Orchestra gets opportunity to perform at annual festival

Dr.+Mark+Laycock%2C+a+professor+at+Wichita+State+University%2C+conducts+the+chamber+orchestras+from+each+of+the+Olathe+high+schools.+

Harrison Heil

Dr. Mark Laycock, a professor at Wichita State University, conducts the chamber orchestras from each of the Olathe high schools.

Mara Gee, Reporter

For the concert and chamber orchestras, the morning of Oct. 3 was full of rehearsal for the annual Orchestra Festival.

The orchestras left for Northwest at 8:30 a.m. and practiced for three hours.

The festival consisted of all the Olathe high school orchestras, except freshman, coming together to practice pre-selected pieces of music.

“We used to have freshmen [participate], but it’s too big now,” Cathy Carter, assistant orchestra director, said. “It used to be staggered so that concert would go in the morning. Then we’d come back to get freshman and chamber, and they would stay until the concert.”

The concert orchestra was split into two groups and each played two pieces. The chamber also rehearsed and performed two pieces.

“The high school Orchestra Festival was created to showcase the orchestra programs,” Greg Ferguson, orchestra director, said. “[The cooperative atmosphere] gives students the opportunity to work with someone else.”
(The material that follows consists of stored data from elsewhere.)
(* ===== verification/Tokio.v ===== *)
(** * Shared types of tokio-ngtcp2 (src/tokio-ngtcp2/src/lib.rs, qlog.rs, socket.rs)

    The datagram limits, the events the application sees, the qlog file, and the
    choice of a socket for a packet. *)
From S2P Require Import Prelude Types Errors Callbacks Conn Effects Transport Streams.
Import Types Errors Effects Transport.

Module Tokio.

(** ** lib.rs *)

Record DatagramConfig := mkDatagramConfig {
  max_datagram_frame_size : Z; max_tx_datagram_size : Z }.

Definition DatagramConfig_disabled : DatagramConfig := mkDatagramConfig 0 0.
Definition DatagramConfig_is_enabled (c : DatagramConfig) : bool :=
  (0 <? max_datagram_frame_size c) && (0 <? max_tx_datagram_size c).
Definition DatagramConfig_default : DatagramConfig := mkDatagramConfig 65535 1200.

Inductive ConnectionEvent :=
| HandshakeCompleted
| HandshakeConfirmed
| EarlyDataRejected
| StreamOpened (stream_id : StreamId)
| StreamData (stream_id : StreamId) (d : bytes) (fin : bool)
| StreamClosed (stream_id : StreamId) (rx_app_error_code tx_app_error_code : option Z)
| StreamReset (stream_id : StreamId) (final_size app_error_code : Z)
| StreamStopSending (stream_id : StreamId) (app_error_code : Z)
| StreamMaxData (stream_id : StreamId) (max_data : Z)
| MaxStreamsBidi (max_streams : Z)
| MaxStreamsUni (max_streams : Z)
| Datagram (d : bytes)
| StatelessResetReceived
| PathValidated (path : PathInfo) (success : bool)
| ConnectionClosed (error_code : Z) (reason : bytes) (kind : ConnectionErrorKind).

Definition from (event : Callbacks.ConnectionEvent) : ConnectionEvent :=
  match event with
  | Callbacks.HandshakeCompleted => HandshakeCompleted
  | Callbacks.HandshakeConfirmed => HandshakeConfirmed
  | Callbacks.EarlyDataRejected => EarlyDataRejected
  | Callbacks.StreamOpened id => StreamOpened id
  | Callbacks.StreamData id d fin => StreamData id d fin
  | Callbacks.StreamClosed id rx tx => StreamClosed id rx tx
  | Callbacks.StreamReset id size code => StreamReset id size code
  | Callbacks.StreamStopSending id code => StreamStopSending id code
  | Callbacks.StreamMaxData id n => StreamMaxData id n
  | Callbacks.MaxStreamsBidi n => MaxStreamsBidi n
  | Callbacks.MaxStreamsUni n => MaxStreamsUni n
  | Callbacks.Datagram d => Datagram d
  | Callbacks.StatelessResetReceived => StatelessResetReceived
  | Callbacks.PathValidated path success => PathValidated path success
  end.

(** [pop_event] of server.rs: [Vec::remove(0)] *)
Definition pop_event (events : list ConnectionEvent)
    : list ConnectionEvent * option ConnectionEvent :=
  match events with
  | [] => ([], None)
  | e :: es => (es, Some e)
  end.

(** [push_connection_closed] of server.rs: the event for the error of the connection *)
Definition closed_event (err : Conn.ConnectionError) : ConnectionEvent :=
  let kind :=
    if Conn.has_error err then
      if Conn.is_application err then ApplicationClose else TransportClose
    else Terminal in
  ConnectionClosed (Conn.error_code err) (Conn.reason err) kind.

(** ** qlog.rs *)

(** An open file: what was written, and how many writes will still succeed. *)
Record file := mkFile { contents : bytes; writes_left : nat }.

Definition write_all (d : bytes) (f : file) : option file :=
  match writes_left f with
  | O => None
  | S n => Some (mkFile (contents f ++ d) n)
  end.

(** [None] when qlog is disabled. *)
Definition QlogWriter : Type := option file.
Definition qlog_disabled : QlogWriter := None.

(** [QlogWriter::new]: the directory and the file may fail to open. *)
Definition qlog_new (create_dir_all : result Error unit) (create : result Error file) : QlogWriter :=
  match create_dir_all with
  | Err _ => qlog_disabled
  | Ok _ => match create with Ok f => Some f | Err _ => qlog_disabled end
  end.

Definition file_name (prefix : string) (cid : ConnectionId) : string :=
  foldl (fun name byte => name +:+ Types.hex [byte]) prefix (Types.as_bytes cid).

Section qlog.
Context {tr : Transport}.

Fixpoint qlog_loop (fuel : nat) : M (conn * file) bool :=
  match fuel with
  | O => diverge
  | S fuel =>
      o ← zoom fst (fun c s => (c, s.2)) (call t_poll_qlog_data);
      match o with
      | None => mret true
      | Some d =>
          f ← gets snd;
          match write_all d f with
          | None => mret false
          | Some f => modify (fun s => (s.1, f)) ;; qlog_loop fuel
          end
      end
  end.

(** [None] stays [None]; a failing write closes the file. *)
Definition qlog_write (fuel : nat) : M (conn * QlogWriter) unit := fun s =>
  match s with
  | (c, None) => Done tt (c, None)
  | (c, Some f) =>
      match qlog_loop fuel (c, f) with
      | Done ok (c, f) => Done tt (c, if ok then Some f else None)
      | Fail e (c, f) => Fail e (c, Some f)
      | Panics => Panics
      | Diverges => Diverges
      end
  end.

(** Two turns are enough: one poll takes all the data. *)
Lemma qlog_write_wp {doc : TransportDoc} (c : conn) (q : QlogWriter) :
  wp (qlog_write 2) (c, q) (fun r s => r = Ok tt /\ t_events s.1 = t_events c).
Proof.
  unfold wp, qlog_write. destruct q as [f|]; [|done].
  pose proof (poll_qlog_drained c) as Hd. pose proof (poll_qlog_events c) as He1.
  pose proof (poll_qlog_events (t_poll_qlog_data c).1) as He2.
  cbn. unfold mbind, M_bind, zoom, call, gets, modify, mret, M_ret. cbn.
  destruct (t_poll_qlog_data c) as [c1 [d|]]; cbn in *; [|done].
  specialize (Hd d eq_refl). destruct (write_all d f) as [f1|]; cbn; [|done].
  destruct (t_poll_qlog_data c1) as [c2 o]. cbn in *. subst o. cbn. split; [done|congruence].
Qed.
End qlog.

(** ** socket.rs: the choice of a socket *)

(** The addresses of the server's sockets. *)
Record ServerSockets := mkSockets { primary_addr : SocketAddr; preferred : option SocketAddr }.

(** [ServerSockets::send_to]: the socket a packet leaves from. *)
Definition socket_for (s : ServerSockets) (local_addr : SocketAddr) : SocketAddr :=
  match preferred s with
  | Some addr => if bool_decide (addr = local_addr) then addr else primary_addr s
  | None => primary_addr s
  end.
End Tokio.
(* ===== verification/Server.v ===== *)
(** * The server (src/tokio-ngtcp2/src/server.rs)

    [ServerConfig], the state of [Server] and every handler of its receive loop. A
    datagram goes to a connection whose handshake runs, to an accepted connection
    through the shared routes, or starts a new connection; every other packet is
    answered without state or dropped. *)
From stdpp Require Import fin_maps.
From S2P Require Import Prelude Types Errors Tokens Params Conn Callbacks Effects Transport.
From S2P Require Import Streams Limiter Routes Tokio World ServerConn.
Import Types Errors Tokens Effects Transport World ServerConn.

Module Server.
#[local] Existing Instances Params.Settings_eta Params.TransportParams_eta.

(** ** Configuration *)

Record ServerConfig := mkServerConfig {
  alpn_protocols : list bytes;
  transport_params : Params.TransportParams;
  datagram : Tokio.DatagramConfig;
  scid_len : Z;
  quic_versions : list QuicVersion;
  settings : Params.Settings;
  retry_secret : option RetrySecret;
  retry_token_timeout : Params.Duration;
  stateless_reset_secret : option StatelessResetSecret;
  qlog_dir : option string;
  preferred_address : option SocketAddr;
  new_token : bool;
  early_data : bool }.
#[export] Instance ServerConfig_eta : Eta ServerConfig := fun c =>
  mkServerConfig (alpn_protocols c) (transport_params c) (datagram c) (scid_len c)
    (quic_versions c) (settings c) (retry_secret c) (retry_token_timeout c)
    (stateless_reset_secret c) (qlog_dir c) (preferred_address c) (new_token c) (early_data c).
(* ===== verification/ServerInv.v ===== *)
(** * The server is safe (about [Server])

    The invariant of the receive loop and its preservation by every handler; what
    handing over, Stateless Reset, Retry and registration do, each on its own. The
    predicate [W] on the world stands for what the server shares with others: the
    handlers keep every [W] that is [stable]. *)
From stdpp Require Import fin_maps.
From S2P Require Import Prelude Types Errors Tokens Params Conn Callbacks Effects Transport.
From S2P Require Import Streams Limiter Routes Tokio World ServerConn Server.
Import Types Errors Tokens Effects Transport World ServerConn Server.

Module ServerInv.
#[local] Existing Instances Params.Settings_eta Params.TransportParams_eta.
#[local] Existing Instances ServerConfig_eta Server_eta Routes.SharedRoutes_eta.

Section server.
Context {str : Strerror} {api : TokenApi} {env : Env} {tr : Transport} {bud : TransportBudget}.
Context {ep : Endpoint} {ord : HashOrder}.
Notation Server := Server.Server.
Notation sys := (Server * World)%type.

(** ** Hypotheses *)

(** The functions that write a packet return how much of the buffer they used; a
    Stateless Reset token has 16 bytes. *)
Class TokenWriteDoc : Prop := {
  reset_token_16 secret raw rv token :
    ngtcp2_crypto_generate_stateless_reset_token secret raw = (rv, token) -> slen token = 16;
  reset_fits buf token random rv buf' : slen token = 16 ->
    ngtcp2_pkt_write_stateless_reset2 buf token random = (rv, buf') -> rv <= slen buf';
  retry_fits buf v c r o tok rv buf' :
    ngtcp2_crypto_write_retry buf v c r o tok = (rv, buf') -> rv <= slen buf';
  close_fits buf v c s code why rv buf' :
    ngtcp2_crypto_write_connection_close buf v c s code why = (rv, buf') -> rv <= slen buf';
  vn_fits buf b c s vs rv buf' :
    ngtcp2_pkt_write_version_negotiation buf b c s vs = (rv, buf') -> rv <= slen buf' }.

(** [server_new] does not panic on connection ids of at most 20 bytes. *)
Class EndpointDoc : Prop :=
  server_new_ret dcid scid l r v t p s :
    cid_ok dcid -> cid_ok scid -> exists res, server_new dcid scid l r v t p s = Ret res.

(** ** The invariant *)

(** Every route leads to a connection, except to the ids of [X]; there are at most [n]
    connections; the record of handed-over ids is well-formed; the world satisfies [W]. *)
Record inv (W : World -> Prop) (X : gset ConnectionId) (n : Z) (s : sys) : Prop := {
  inv_cid cid k : s_cid_map s.1 !! cid = Some k -> k ∈ X \/ is_Some (s_connections s.1 !! k);
  inv_addr a k : s_addr_map s.1 !! a = Some k -> k ∈ X \/ is_Some (s_connections s.1 !! k);
  inv_size : Z.of_nat (size (s_connections s.1)) <= n;
  inv_lens len : len ∈ s_short_cid_lengths s.1 -> 0 <= len;
  inv_taken : Routes.taken_wf (s_taken s.1);
  inv_world : W s.2 }.

(** [m] keeps the invariant and returns a value that satisfies [Q]. *)
Definition safe {A} (W : World -> Prop) (X : gset ConnectionId) (n : Z) (m : M sys A)
    (Q : A -> Prop) : Prop :=
  forall s, inv W X n s -> wp m s (fun r s' => inv W X n s' /\ exists a, r = Ok a /\ Q a).

Lemma wp_borrow {A} key (m : M (ServerConnection * World) A) s Q :
  (s_connections s.1 !! key = None -> Q (Ok None) s) ->
  (forall c, s_connections s.1 !! key = Some c ->
     wp m (c, s.2) (fun r s' =>
       Q (match r with Ok a => Ok (Some a) | Err e => Err e end)
         (s.1 <| s_connections := <[key := s'.1]> (s_connections s.1) |>, s'.2))) ->
  wp (borrow key m) s Q.
Proof.
  intros Hn Hs. unfold borrow, wp in *.
  destruct (s_connections s.1 !! key) as [c|]; [|by apply Hn]. specialize (Hs c eq_refl).
  by destruct (m (c, s.2)) as [a [c' w]|e [c' w]| |].
Qed.

Section safety.
Context (W : World -> Prop) (HW : stable None W) (X : gset ConnectionId) (n : Z).

Lemma safe_ret {A} (a : A) (Q : A -> Prop) : Q a -> safe W X n (mret a) Q.
Proof. intros HQ s Hs. apply wp_ret. eauto. Qed.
Each of the orchestra directors meet the previous year to “select music and talk about clinicians,” Ferguson said.

Other high school directors, or past high school directors, are selected as clinicians for the concert orchestras. College professors were chosen for the chamber students.

The clinicians are newly selected each year so students can benefit differently from each conductor they work with. This year the clinicians for concert orchestra were Rachel Dirks and Russ Pieken. The chamber clinician was Mark Laycock.

After the orchestras rehearsed during the day, the students came back to school to eat lunch from Goodcentsh. Later that night there was a concert for parents.